TSUBAME point and TSUBAME portal


  • -If JavaScript is disabled, please enable it and try again.
    -In some environments using Internet Explorer, there was a problem that TSUBAME portal account application screen was not displayed properly. We have fixed on August 3, 2017, but please let us know if you have any problems.
    -If it does not work with your browser, please use another browser such as Edge, Chrome, Firefox, Safari.




  • If you can not join the group just by displaying the login screen, when clicking on the URL on the mail titled "TSUBAME 3.0 TSBAME group user invitation", please check below.

    - Login and keeping the logged-in browser open, click the mail link again.
    - Depending on the mailer, the end character "=" may not be included in the link. In that case, copy paste it to the browser including "=".
    - The deadline of the invitation URL is one week. If it expires, try to join the group again.




  • It may take up to 5 minutes for the information to be reflected on the login node after adding users, groups from the portal system. If information is not updated from the login node, please wait for about 5 minutes before operation.




  • TSUBAME point is consumed when you submit a job or purchase a group disc.
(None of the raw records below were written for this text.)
(** An installed snapshot does not bring its chain head. A follower that started on an
    empty store and restores the snapshot of a leader that applied a non-empty log gets the
    leader's contents, but goes on folding from its own genesis head: after the next entry
    its digest differs from the leader's, short of a break of SHA-256. *)
Theorem restore_leaves_stale_chain (clock : RaftLog -> Z) (now : Z) (leader follower follower' : FSM)
    (log : list RaftLog) (dump : bytes) (e : RaftLog) :
  Forall uint64_entry (log ++ [e]) -> fresh_entries 0 log <> [] ->
  (forall x, x ∈ log -> lg_Index x < lg_Index e) -> 0 < lg_Index e ->
  fsm_chain leader = Some (NewHashChain 0 GenesisDigest) ->
  fsm_chain follower = Some (NewHashChain 0 GenesisDigest) ->
  db_view (db (fsm_Storage follower)) = ∅ ->
  let leader1 := snd (apply_all clock leader log) in
  Persist leader1 = Ret dump -> Restore follower dump = (Ret tt, follower') ->
  contents (fsm_Storage follower') = contents (fsm_Storage leader1) /\
  (fst (ChainHead now (snd (Apply now follower' e))) <> fst (ChainHead now (snd (Apply now leader1 e))) \/
   sha256_collision \/ exists x, Sha256.sum x = GenesisDigest).
Proof.
  intros Hw Hfresh Hlt Hpos Hl Hf Hempty leader1 HP HRs. split.
  { unfold Persist, Backup in HP. destruct (db_Backup (db (fsm_Storage leader1)) 0) as [[d ver]|?|] eqn:EB; [|done|done].
    cbn in HP. injection HP as ->. unfold Restore, Load in HRs.
    destruct (db_Load (db (fsm_Storage follower)) dump) as [r db'] eqn:EL. injection HRs as Er <-.
    destruct r as [[]|?|]; [|done|done]. unfold contents. cbn [fsm_Storage with_db db].
    by rewrite (backup_load_spec _ _ _ _ _ Hempty EB EL). }
  assert (fsm_chain follower' = Some (NewHashChain 0 GenesisDigest)) as Hf'.
  { unfold Restore in HRs. destruct (Load (fsm_Storage follower) dump) as [r st].
    injection HRs as _ <-. exact Hf. }
  pose proof (apply_all_chain clock leader log _ Hl) as Hl1. fold leader1 in Hl1.
  apply Forall_app in Hw as [Hw He].
  unfold ChainHead, ensureChain. rewrite (Apply_chain now _ e _ Hf'), (Apply_chain now _ e _ Hl1).
  cbn [fst HashChain_Head].
  set (g := NewHashChain 0 GenesisDigest) in *.
  destruct (decide (hc_digest (advance_all g [e]) = hc_digest (advance_all g (log ++ [e])))) as [E|E].
  - right. rewrite !advance_all_fresh in E. cbn [g NewHashChain hc_index hc_digest] in E.
    apply digest_of_inj in E as [E|HX]; [|done|by apply fresh_entries_Forall|
      apply fresh_entries_Forall; by apply Forall_app].
    exfalso. cbn [fresh_entries] in E. rewrite (proj2 (Z.leb_gt _ _) Hpos) in E.
    rewrite fresh_entries_snoc in E by done. destruct (fresh_entries 0 log) as [|y l]; [done|].
    cbn [app] in E. injection E as _ E. by destruct l.
  - left. intros Eh. apply E. unfold advance_all in *. rewrite fold_left_app. cbn [fold_left].
    by injection Eh as _ Eh.
Qed.

(** Replay is not idempotent for counters. When raft applies an increment entry a second
    time, as it does after a restart for the entries past the last snapshot while the storage
    kept its contents, the chain ignores the entry but the counter moves by the delta again. *)
Theorem replayed_increment_counts_twice (now1 now2 : Z) (t : FSM) (e : RaftLog) (key : Key)
    (req : IncrementRequest) (c : HashChain) :
  BadgerReliable -> entry_ok e -> decodeCommand (lg_Data e) = (opIncrement, Ret (MIncrement req)) ->
  ir_Key req = Some key -> enc_key key <> enc_key headKey -> fsm_chain t = Some c ->
  let t1 := snd (Apply now1 t e) in let t2 := snd (Apply now2 t1 e) in
  let counter t := counter_of (ir_Initial req) (contents (fsm_Storage t) !! enc_key key) in
  fsm_chain t2 = fsm_chain t1 /\
  counter t1 = int64 (counter t + ir_Delta req) /\
  counter t2 = int64 (counter t + ir_Delta req + ir_Delta req).
Proof.
  intros HR Hok Hdec Hkey Hne Hc t1 t2 counter.
  assert (forall now u cu, fsm_chain u = Some cu ->
    counter (snd (Apply now u e)) = int64 (counter u + ir_Delta req)) as Hstep
    by (intros now u cu; by apply (Apply_increment now u e key req cu)).
  pose proof (Apply_chain now1 t e c Hc) as Hc1. fold t1 in Hc1.
  pose proof (Apply_chain now2 t1 e _ Hc1) as Hc2. fold t2 in Hc2. split; [|split].
  - rewrite Hc2, Hc1. f_equal. unfold Advance. destruct (Z.leb_spec (lg_Index e) (hc_index c)).
    + by rewrite (proj2 (Z.leb_le _ _)).
    + cbn [hc_index]. by rewrite Z.leb_refl.
  - exact (Hstep now1 t c Hc).
  - unfold t2. rewrite (Hstep now2 t1 _ Hc1). unfold t1. rewrite (Hstep now1 t c Hc).
    apply int64_add_int64.
Qed.

End Props.

(** ** Witnesses: the properties on a concrete replica *)

Section Witness.
#[local] Existing Instances flat_uuid flat_uuid_laws mem_badger mem_spec flat_store flat_store_laws
  flat_value flat_payloads flat_payload_laws.
#[local] Instance flat_head : Struct headRecord := flat_struct headRecord.
#[local] Instance flat_head_laws : StructLaws headRecord := flat_struct_laws headRecord.

Definition demo_fsm : FSM :=
  {| fsm_Storage := demo_storage; fsm_chain := Some (NewHashChain 0 GenesisDigest) |}.

Definition demo_entry_at (index op : Z) (msg : message) : RaftLog :=
  {| lg_Index := index; lg_Term := 1;
     lg_Data := match encodeCommand op msg with Ret d => d | _ => [] end |}.

Definition demo_put_log : RaftLog :=
  demo_entry_at 5 opPut (MRecord (stamp_record 100 (demo_record (str "v") 60 false 0))).

Definition demo_incr_log : RaftLog := demo_entry_at 6 opIncrement (MIncrement demo_increment).

Lemma demo_entry_decodes index op msg data :
  encodeCommand op msg = Ret data -> payload_ok op msg = true ->
  decodeCommand (lg_Data (demo_entry_at index op msg)) = (op, Ret msg).
Proof. intros He Hp. unfold demo_entry_at. cbn [lg_Data]. rewrite He. by apply encode_decode. Qed.

Lemma demo_put_decodes :
  decodeCommand (lg_Data demo_put_log) = (opPut, Ret (MRecord (stamp_record 100 (demo_record (str "v") 60 false 0)))).
Proof. by eapply demo_entry_decodes. Qed.

Lemma demo_incr_decodes :
  decodeCommand (lg_Data demo_incr_log) = (opIncrement, Ret (MIncrement demo_increment)).
Proof. by eapply demo_entry_decodes. Qed.

Lemma demo_put_ok : entry_ok demo_put_log.
Proof.
  split; [unfold is_uint64; cbn; lia|]. split; [done|]. split; [unfold is_uint64; cbn; lia|].
  intros op msg HD. rewrite demo_put_decodes in HD. injection HD as <- <-.
  apply resolveExpiry_int64. unfold is_int64. cbn. lia.
Qed.

Lemma demo_incr_ok : entry_ok demo_incr_log.
Proof.
  split; [unfold is_uint64; cbn; lia|]. split; [done|]. split; [unfold is_uint64; cbn; lia|].
  intros op msg HD. rewrite demo_incr_decodes in HD. injection HD as <- <-. change (is_int64 0). unfold is_int64. lia.
Qed.

Lemma demo_put_stamped : entry_holds message_stamped demo_put_log.
Proof.
  intros op msg HD. rewrite demo_put_decodes in HD. injection HD as <- <-. apply stamp_record_stamped.
Qed.

Lemma replicas_converge_witness :
  replicas_agree (snd (apply_all (fun _ => 100) demo_fsm [demo_put_log]))
                 (snd (apply_all (fun _ => 9000) demo_fsm [demo_put_log])).
Proof.
  refine (proj2 (proj2 (replicas_converge (fun _ => 100) (fun _ => 9000) demo_fsm demo_fsm [demo_put_log]
    mem_reliable _ _ _))).
  - constructor; [exact demo_put_ok|constructor].
  - constructor; [exact demo_put_stamped|constructor].
  - repeat split. discriminate.
Defined.


Lemma restart_recovers_chain_witness :
  let t' := snd (Apply 100 demo_fsm demo_put_log) in
  fsm_chain (PostConstruct 200 {| fsm_Storage := fsm_Storage t'; fsm_chain := None |}) = fsm_chain t'.
Proof.
  refine (restart_recovers_chain 100 200 demo_fsm demo_put_log (NewHashChain 0 GenesisDigest)
    mem_reliable (flat_struct_reliable headRecord) _ demo_put_ok _ eq_refl _).
  - intros m v raw [= <-] [= <-]. apply pos_bytes_nonempty.
  - intros op msg HD. rewrite demo_put_decodes in HD. injection HD as <- <-. vm_compute. discriminate.
  - reflexivity.
Defined.

Definition demo_leader : FSM := snd (apply_all (fun _ => 100) demo_fsm [demo_put_log]).

Definition demo_dump : bytes := match Persist demo_leader with Ret d => d | _ => [] end.

Lemma restore_leaves_stale_chain_witness :
  let follower' := snd (Restore demo_fsm demo_dump) in
  contents (fsm_Storage follower') = contents (fsm_Storage demo_leader).
Proof.
  refine (proj1 (restore_leaves_stale_chain (fun _ => 100) 100 demo_fsm demo_fsm (snd (Restore demo_fsm demo_dump))
    [demo_put_log] demo_dump demo_incr_log _ _ _ _ eq_refl eq_refl eq_refl eq_refl _)).
  - repeat constructor; unfold is_uint64; cbn; lia.
  - cbn. discriminate.
  - intros x Hx. apply list_elem_of_singleton in Hx. subst x. cbn. lia.
  - cbn. lia.
  - apply pair_by_fst. vm_compute. reflexivity.
Defined.

Lemma replayed_increment_counts_twice_witness :
  let t1 := snd (Apply 100 demo_fsm demo_incr_log) in let t2 := snd (Apply 200 t1 demo_incr_log) in
  counter_of 10 (contents (fsm_Storage t1) !! enc_key demo_key) = 15 /\
  counter_of 10 (contents (fsm_Storage t2) !! enc_key demo_key) = 20.
Proof.
  destruct (replayed_increment_counts_twice 100 200 demo_fsm demo_incr_log demo_key demo_increment
    (NewHashChain 0 GenesisDigest) mem_reliable demo_incr_ok demo_incr_decodes eq_refl) as (_ & HT1 & HT2).
  - vm_compute. discriminate.
  - reflexivity.
  - intros t1 t2. split; [etrans; [exact HT1|]|etrans; [exact HT2|]]; vm_compute; reflexivity.
Defined.

End Witness.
    1. How to confirm points
    You can check the following information at TSUBAME3 Portal and command line.
    In the case of the portal, you can check it below.

    • Number of points consumed for each job submitted to the batch job scheduler
    • Points consumed in purchasing group disc
       

    For the command line please check the following
    FAQ How to check TSUBAME points, group disk usage, home directory usage

    2. Consumption of points
    Points will be consumed based on Article 13 here.
    The points consumed depend on the user and usage.
    Please confirm here for details.


    3. Purchase points
    Points can be purchased at the TSUBAME 3 portal.
    For details, please check TSUBAME Portal User's Guide.

    4. Point expiration date
    Points purchased within the fiscal year will expire at the end of that fiscal year. For details, please refer to the following (in Japanese).

    8.1.     Points available for purchase and validity period
    https://helpdesk.t3.gsic.titech.ac.jp/manuals/portal.en/point/#point_expiration

    課金等に関する取扱い「第6条 ポイントは,購入した年度に限り有効とする」("Treatment concerning billing. 6. points are valid only for purchased fiscal year")
    http://www.somuka.titech.ac.jp/reiki_int/reiki_honbun/x385RG00001339.html




  • "予算責任者の追認待ち" is a state waiting for approval from the budget manager of applied payment code.
    Please ask the budget manager to approve in TSUBAME portal.




  • TSUBAME points, group disk usage status, home directory usage status can now be checked with commands.
    The command "t3-user-info" can be used only with the login node(login0,login1) .
    It can not be executed on compute nodes.

    Each command option is required for confirmation.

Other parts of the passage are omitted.